So this won't work well on an iPad...

------
pierrec
" _Inspirograph isn 't mobile friendly... yet! A beautiful, ad-free
Inspirograph app is in the works._"

Wonder if that will be free as well. How would one go about transforming a
(desktop) web app such as this one into an app for each mobile platform?

Edit: and here's the source:

[https://github.com/nfriend/inspirograph](https://github.com/nfriend/inspirograph)

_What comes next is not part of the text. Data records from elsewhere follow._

(** * vault0: keystore, secp256k1 curve and transaction-history engine

    A shallow embedding of these parts of the vault0 backend:

    - [Errors]    : the [Vault0Error] values built by [internal/errors];
    - [History]   : the transaction-history synchronisation engine of
                    [internal/services/transaction/history.go];
    - [Lifecycle] : starting and stopping that engine;
    - [ExplorerFactory] : the explorer factory the engine asks,
                    [internal/core/blockexplorer/factory.go];
    - [Keystore]  : the database keystore [DBKeyStore];
    - [Secp256k1] : the affine group law of the secp256k1 curve;
    - [Secp256k1Helpers] : the helpers of the curve's tests.

    Go's [*big.Int] is [Z]; Go maps are [gmap]; slices are lists; an
    [error] result is an [option] (or a sum) of [Vault0Error].  The
    collaborators of each component (explorer, repository, token store,
    encryptor, database driver, ...) are records of functions; the
    fixture modules give concrete ones on which the operations run.
    The properties follow the definitions, one module per component. *)

From Stdlib Require Import ZArith Zdiv Zcong Lia List Ascii String Bool.
From Stdlib Require Import DecimalString.
From stdpp Require Import base option list gmap strings.

Open Scope string_scope.
Open Scope list_scope.
Open Scope Z_scope.

(** ** Errors (internal/errors) *)

Module Errors.

(** [Vault0Error]: an error code, a message and the wrapped cause. *)
Inductive Vault0Error : Type :=
| MkError (Code : string) (Message : string)
| Wrap (Code : string) (Message : string) (Err : Vault0Error).
(** On fewer than ten records the loop runs out of records. *)
Lemma get_non_ivoa_archives_short (archive_list : list ArchiveObject.t) (w : World) :
  length archive_list < 10 ->
  get_non_ivoa_archives archive_list w
  = (Raised IndexError, snd (curate archive_list w)).
Proof.
  intros Hlen. unfold get_non_ivoa_archives.
  assert (E : seq 0 10
              = (seq 0 (length archive_list)
                 ++ length archive_list :: seq (S (length archive_list))
                                               (9 - length archive_list))%list).
  { replace 10 with (length archive_list + S (9 - length archive_list)) at 1 by lia.
    now rewrite seq_app. }
  rewrite E, get_non_ivoa_archives_loop_app.
  assert (H := get_non_ivoa_archives_loop_curate archive_list [] [] [] w).
  cbn [length app] in H. rewrite app_nil_r in H. rewrite H.
  destruct (curate_outcome archive_list w) as [l [Hl _]]. rewrite Hl.
  rewrite get_non_ivoa_archives_loop_step.
  assert (Hnone : nth_error archive_list (length archive_list) = None)
    by (apply nth_error_None; lia).
  now rewrite Hnone.
Qed.

Lemma get_non_ivoa_archives_long (archive_list : list ArchiveObject.t) (w : World) :
  10 <= length archive_list ->
  get_non_ivoa_archives archive_list w = curate (firstn 10 archive_list) w.
Proof.
  intros Hlen.
  assert (H := get_non_ivoa_archives_loop_curate
                 (firstn 10 archive_list) [] (skipn 10 archive_list) [] w).
  rewrite firstn_skipn, length_firstn, Nat.min_l in H by exact Hlen.
  unfold get_non_ivoa_archives. cbn [length app] in H. rewrite H.
  destruct (curate (firstn 10 archive_list) w) as [[curated | e] w']; reflexivity.
Qed.

(** No failure of a service makes [get_non_ivoa_archives] raise: it raises
    exactly when the registry answers with fewer than ten records, and the
    exception is then [IndexError]. *)
Theorem curation_raises_only_on_short_list :
  forall (archive_list : list ArchiveObject.t) (w : World),
    match fst (get_non_ivoa_archives archive_list w) with
    | Ok _ => 10 <= length archive_list
    | Raised e => e = IndexError /\ length archive_list < 10
    end.
Proof.
  intros archive_list w.
  destruct (Nat.lt_ge_cases (length archive_list) 10) as [Hlt | Hge].
  - rewrite (get_non_ivoa_archives_short archive_list w Hlt). cbn. auto.
  - rewrite (get_non_ivoa_archives_long archive_list w Hge).
    destruct (curate_outcome (firstn 10 archive_list) w) as [l [Hl _]].
    now rewrite Hl.
Qed.

(** Every archive that [get_non_ivoa_archives] returns is Ready, and the
    records of the returned archives are records among the first ten of
    the registry's answer, in the order of that answer. *)
Theorem curated_archives_are_ready_in_order :
  forall (archive_list : list ArchiveObject.t) (w : World)
         (l : list TapArchive.t) (w' : World),
    get_non_ivoa_archives archive_list w = (Ok l, w') ->
    Forall Ready l
    /\ subsequence (map TapArchive.archive_object l) (firstn 10 archive_list).
Proof.
  intros archive_list w l w' H.
  destruct (Nat.lt_ge_cases (length archive_list) 10) as [Hlt | Hge].
  - rewrite (get_non_ivoa_archives_short archive_list w Hlt) in H. discriminate.
  - rewrite (get_non_ivoa_archives_long archive_list w Hge) in H.
    destruct (curate_outcome (firstn 10 archive_list) w)
      as [l' [Hl [_ [_ [Hready Hsub]]]]].
    rewrite H in Hl. cbn in Hl. injection Hl as <-. auto.
Qed.

Lemma curated_archives_are_ready_in_order_witness :
  fst (get_non_ivoa_archives eleven_candidates example_world)
  = Ok (map empty_archive
          ["https://a0/tap"; "https://a1/tap"; "https://a2/tap"; "https://a3/tap";
           "https://a4/tap"; "https://a5/tap"; "https://a6/tap"; "https://a7/tap";
           "https://a8/tap"; "https://a9/tap"])
  /\ Forall Ready
       (map empty_archive
          ["https://a0/tap"; "https://a1/tap"; "https://a2/tap"; "https://a3/tap";
           "https://a4/tap"; "https://a5/tap"; "https://a6/tap"; "https://a7/tap";
           "https://a8/tap"; "https://a9/tap"]).
Proof.
  assert (H : fst (get_non_ivoa_archives eleven_candidates example_world)
              = Ok (map empty_archive
                      ["https://a0/tap"; "https://a1/tap"; "https://a2/tap";
                       "https://a3/tap"; "https://a4/tap"; "https://a5/tap";
                       "https://a6/tap"; "https://a7/tap"; "https://a8/tap";
                       "https://a9/tap"]))
    by (vm_compute; reflexivity).
  split; [exact H |].
  destruct (get_non_ivoa_archives eleven_candidates example_world) as [r w'] eqn:E.
  cbn [fst] in H. subst r.
  exact (proj1 (curated_archives_are_ready_in_order
                  eleven_candidates example_world _ w' E)).
Defined.

(** ** The nested branches and the whole document *)

Lemma append_assoc (s1 s2 s3 : string) : (s1 ++ s2) ++ s3 = s1 ++ s2 ++ s3.
Proof. induction s1 as [| c s1 IH]; cbn; [reflexivity | now rewrite IH]. Qed.

Lemma append_empty_r (s : string) : s ++ "" = s.
Proof. induction s as [| c s IH]; cbn; [reflexivity | now rewrite IH]. Qed.

Lemma fold_left_append {A : Type} (f : A -> string) (l : list A) (acc : string) :
  fold_left (fun acc x => acc ++ f x) l acc = acc ++ join (map f l).
Proof.
  revert acc. induction l as [| x l IH]; intros acc; cbn.
  - now rewrite append_empty_r.
  - rewrite IH. apply append_assoc.
Qed.

Lemma generate_builder_table_selection_block_eq
    (archive_tables : list TapArchive.Table.t) :
  QueryBuildersBlock.generate_builder_table_selection_block archive_tables
  = ToolSelect.mk "table_selection" "Table selection"
      (map (fun table => ToolOption.mk (TapArchive.Table.name table)
                                       (PyStr (TapArchive.Table.name table)))
           archive_tables).
Proof.
  unfold QueryBuildersBlock.generate_builder_table_selection_block.
  now rewrite fold_left_snoc.
Qed.

Lemma generate_builders_loop_branches (archives : list TapArchive.t) :
  forall builders_block : string,
    Forall Ready archives ->
    exists branches,
      QueryBuildersBlock.generate_builders_loop archives builders_block
      = Ok (builders_block ++ join branches, archives)
      /\ Forall2 (fun archive xml =>
                    exists h tl,
                      TapArchive.hash archive = Some h
                      /\ TapArchive.tables archive = Some tl
                      /\ xml = ToolWhenNested.get_xml
                                 (ToolWhenNested.mk h
                                    (ToolSelect.get_xml
                                       (QueryBuildersBlock.generate_builder_table_selection_block tl)
                                     ++ join (map ToolWhen.get_xml
                                                (QueryBuildersBlock.generate_builder_params_block tl)))))
                 archives branches.
Proof.
  induction archives as [| archive rest IH]; intros builders_block Hall.
  - exists []. cbn. rewrite append_empty_r. split; [reflexivity | constructor].
  - inversion Hall as [| ? ? Hready Hrest]; subst.
    destruct (Ready_getters archive Hready)
      as [u [n [_ [_ [_ [[tl Htl] [_ [_ [Hhash [_ Hgh]]]]]]]]]].
    cbn [QueryBuildersBlock.generate_builders_loop]. rewrite Htl, Hgh. cbn [rbind].
    rewrite fold_left_append.
    match goal with
    | |- context [QueryBuildersBlock.generate_builders_loop rest (_ ++ ?x)] =>
        set (xml := x)
    end.
    destruct (IH (builders_block ++ xml) Hrest) as [branches [Hloop Hfor]].
    exists (xml :: branches). rewrite Hloop. cbn [rbind join fold_right].
    rewrite append_assoc. split; [reflexivity |].
    constructor; [| exact Hfor]. exists (MD5.hexdigest n), tl. auto.
Qed.
(** * Poll server actions: ownership, CSRF, vote validation

    A shallow embedding of [app/lib/actions/poll-actions.ts] (the server
    actions [createPoll], [getUserPolls], [getPollById], [submitVote],
    [deletePoll], [updatePoll]) over an explicit model of what the actions
    talk to: the request's cookie store and form payload, the Supabase
    auth call, and the two tables [polls] and [votes].

    Every action is a function of the request environment and the current
    world (tables plus the list of revalidated paths); mutating actions
    return the new world next to their result. *)

From Stdlib Require Import List String ZArith Lia Bool Permutation Sorted.
From Stdlib Require QArith_base.
Import ListNotations.
Local Open Scope string_scope.

(** ** JavaScript values the actions test for truthiness *)

Module Js.

(** [Boolean(s)] on a string: only the empty string is falsy. *)
Definition truthy (s : string) : bool := negb (s =? "").

(** [Boolean(v)] on [string | null | undefined]. *)
Definition truthy_opt (v : option string) : bool :=
  match v with
  | Some s => truthy s
  | None => false
  end.

(** [a !== b] on two strings. *)
Definition strict_neq (a b : string) : bool := negb (a =? b).

End Js.

(** ** Request payload and cookies *)

(** [FormData]: an ordered multi-map of text entries.  The actions cast every
    value they read to [string], and the forms of the application submit
    text inputs only, so entries are strings. *)
Module FormData.

Definition t := list (string * string).

(** [formData.getAll(name)] *)
Definition getAll (fd : t) (name : string) : list string :=
  map snd (filter (fun e => fst e =? name) fd).

(** [formData.get(name)]: the first value, or [null]. *)
Definition get (fd : t) (name : string) : option string :=
  hd_error (getAll fd name).

End FormData.

(** The store returned by [cookies()] of [next/headers]. *)
Module Cookies.

Definition t := list (string * string).

(** [store.get(name)?.value] *)
Fixpoint get_value (store : t) (name : string) : option string :=
  match store with
  | [] => None
  | (n, v) :: rest => if n =? name then Some v else get_value rest name
  end.

End Cookies.

(** ** The Supabase client, as the actions use it *)

(** An error object of the client: the actions read [code] and [message]. *)
Record BackendError := mkError { code : string; message : string }.

(** [{ data, error }], the shape of every query response. *)
Record Response (A : Type) := mkResponse {
  data : option A;
  error : option BackendError
}.
Arguments mkResponse {A}.
Arguments data {A}.
Arguments error {A}.

(** A JavaScript [number], as the actions use one: compared with integers
    and stored.  A finite value is a rational (every finite double is one);
    [NaN] and the two infinities are values of their own. *)
Module JsNumber.

Inductive t :=
| Finite (q : QArith_base.Q)
| NaN
| Infinity
| NegInfinity.

(** An integer, and a length such as [options.length], as numbers. *)
Definition of_Z (z : Z) : t := Finite (QArith_base.inject_Z z).
Definition of_nat (n : nat) : t := of_Z (Z.of_nat n).

Definition is_NaN (a : t) : bool :=
  match a with
  | NaN => true
  | _ => false
  end.

(** The order of the values that are not [NaN]. *)
Definition le_ordered (a b : t) : bool :=
  match a, b with
  | NegInfinity, _ => true
  | _, Infinity => true
  | Finite p, Finite q => QArith_base.Qle_bool p q
  | _, _ => false
  end.

(** [a < b] and [a >= b]: both false as soon as one side is [NaN]. *)
Definition lt (a b : t) : bool :=
  negb (is_NaN a) && negb (is_NaN b) && negb (le_ordered b a).

Definition ge (a b : t) : bool :=
  negb (is_NaN a) && negb (is_NaN b) && le_ordered b a.

End JsNumber.

Module User.
Record t := mk { id : string }.
End User.

Module Poll.
(** A row of [polls].  [options] is [None] when the stored value is not an
    array (the case [submitVote] guards with [Array.isArray]). *)
Record t := mk {
  id : string;
  user_id : string;
  question : string;
  options : option (list string);
  created_at : Z
}.
End Poll.

Module Vote.
Record t := mk {
  id : string;
  poll_id : string;
  user_id : string;
  option_index : JsNumber.t
}.
End Vote.

(** The storage calls the actions make, one tag per call site. *)
Inductive StorageCall :=
| PollsInsert          (* createPoll *)
| PollsSelectOwned     (* getUserPolls *)
| PollsSelectById      (* getPollById *)
| PollsSelectOptions   (* submitVote, first query *)
| VotesSelectExisting  (* submitVote, second query *)
| VotesInsert          (* submitVote, insert *)
| PollsDelete          (* deletePoll *)
| PollsUpdate.         (* updatePoll *)

(** What a request sees around it.
    - [cookie_store]: [None] when [next/headers] is unavailable, so that
      [cookies()] throws;
    - [auth_user], [auth_error]: the answer of [supabase.auth.getUser()];
    - [fault c]: the infrastructure failure, if any, that storage call [c]
      meets in this request; a failed call has no effect on the tables;
    - [new_id], [now]: the values the column defaults give a row inserted
      by this request. *)
Record Env := mkEnv {
  cookie_store : option Cookies.t;
  auth_user : option User.t;
  auth_error : option BackendError;
  fault : StorageCall -> option BackendError;
  new_id : string;
  now : Z
}.

(** The tables, and the paths passed to [revalidatePath]. *)
Record World := mkWorld {
  polls : list Poll.t;
  votes : list Vote.t;
  revalidated : list string
}.

Module Supabase.

Definition ok {A} (a : A) : Response A := mkResponse (Some a) None.
Definition failed {A} (e : BackendError) : Response A := mkResponse None (Some e).
Definition empty {A} : Response A := mkResponse None None.

(** PostgREST's answer when a single object is requested and the result
    does not hold exactly one row. *)
Definition PGRST116 : BackendError :=
  mkError "PGRST116" "JSON object requested, multiple (or no) rows returned".

(** [.single()] *)
Definition single {A} (rows : list A) : Response A :=
  match rows with
  | [r] => ok r
  | _ => failed PGRST116
  end.

(** [.maybeSingle()]: no row is not an error. *)
Definition maybeSingle {A} (rows : list A) : Response A :=
  match rows with
  | [] => empty
  | [r] => ok r
  | _ => failed PGRST116
  end.

(** A call that meets a fault answers with it; otherwise with [r]. *)
Definition answer {A} (env : Env) (c : StorageCall) (r : Response A) : Response A :=
  match fault env c with
  | Some e => failed e
  | None => r
  end.

(** [.order("created_at", { ascending: false })] *)
Fixpoint insert_desc (p : Poll.t) (l : list Poll.t) : list Poll.t :=
  match l with
  | [] => [p]
  | q :: l' =>
      if (Poll.created_at q <=? Poll.created_at p)%Z
      then p :: l
      else q :: insert_desc p l'
  end.

Definition order_created_at_desc (l : list Poll.t) : list Poll.t :=
  fold_right insert_desc [] l.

Looks like a bit of framework bloat (in my opinion), this is really the kind
of thing that could cleanly be done with minimal frameworks and libraries. But
the source still looks nice (and there's even a windows screensaver version??)

------
nilkn
This is something of a tangent, but this is kind of a cool visualization of
what is sometimes called a "spinorial" object -- an object which can undergo a
full rotation and yet not come back to its original state. Here the number of
rotations necessary to restore the original state depends on the number of
teeth on the gears.

A more classic spinorial object is a belt attached to, say, a book, or
apparently your own arm holding up an oriented plate:

[http://en.wikipedia.org/wiki/Plate_trick](http://en.wikipedia.org/wiki/Plate_trick)

------
romsson
Great piece of work! Had lots of fun with it.. Reminds me some Twitter
visualizations we did a while ago
[http://romain.vuillemot.net/publications/visap13-spirograph-...](http://romain.vuillemot.net/publications/visap13-spirograph-
designs-ambient-display-tweets/) (hopefully Spirographs drawing are fully
automated in this case ;)

------
baliex
This is my childhood, and the gallery is great!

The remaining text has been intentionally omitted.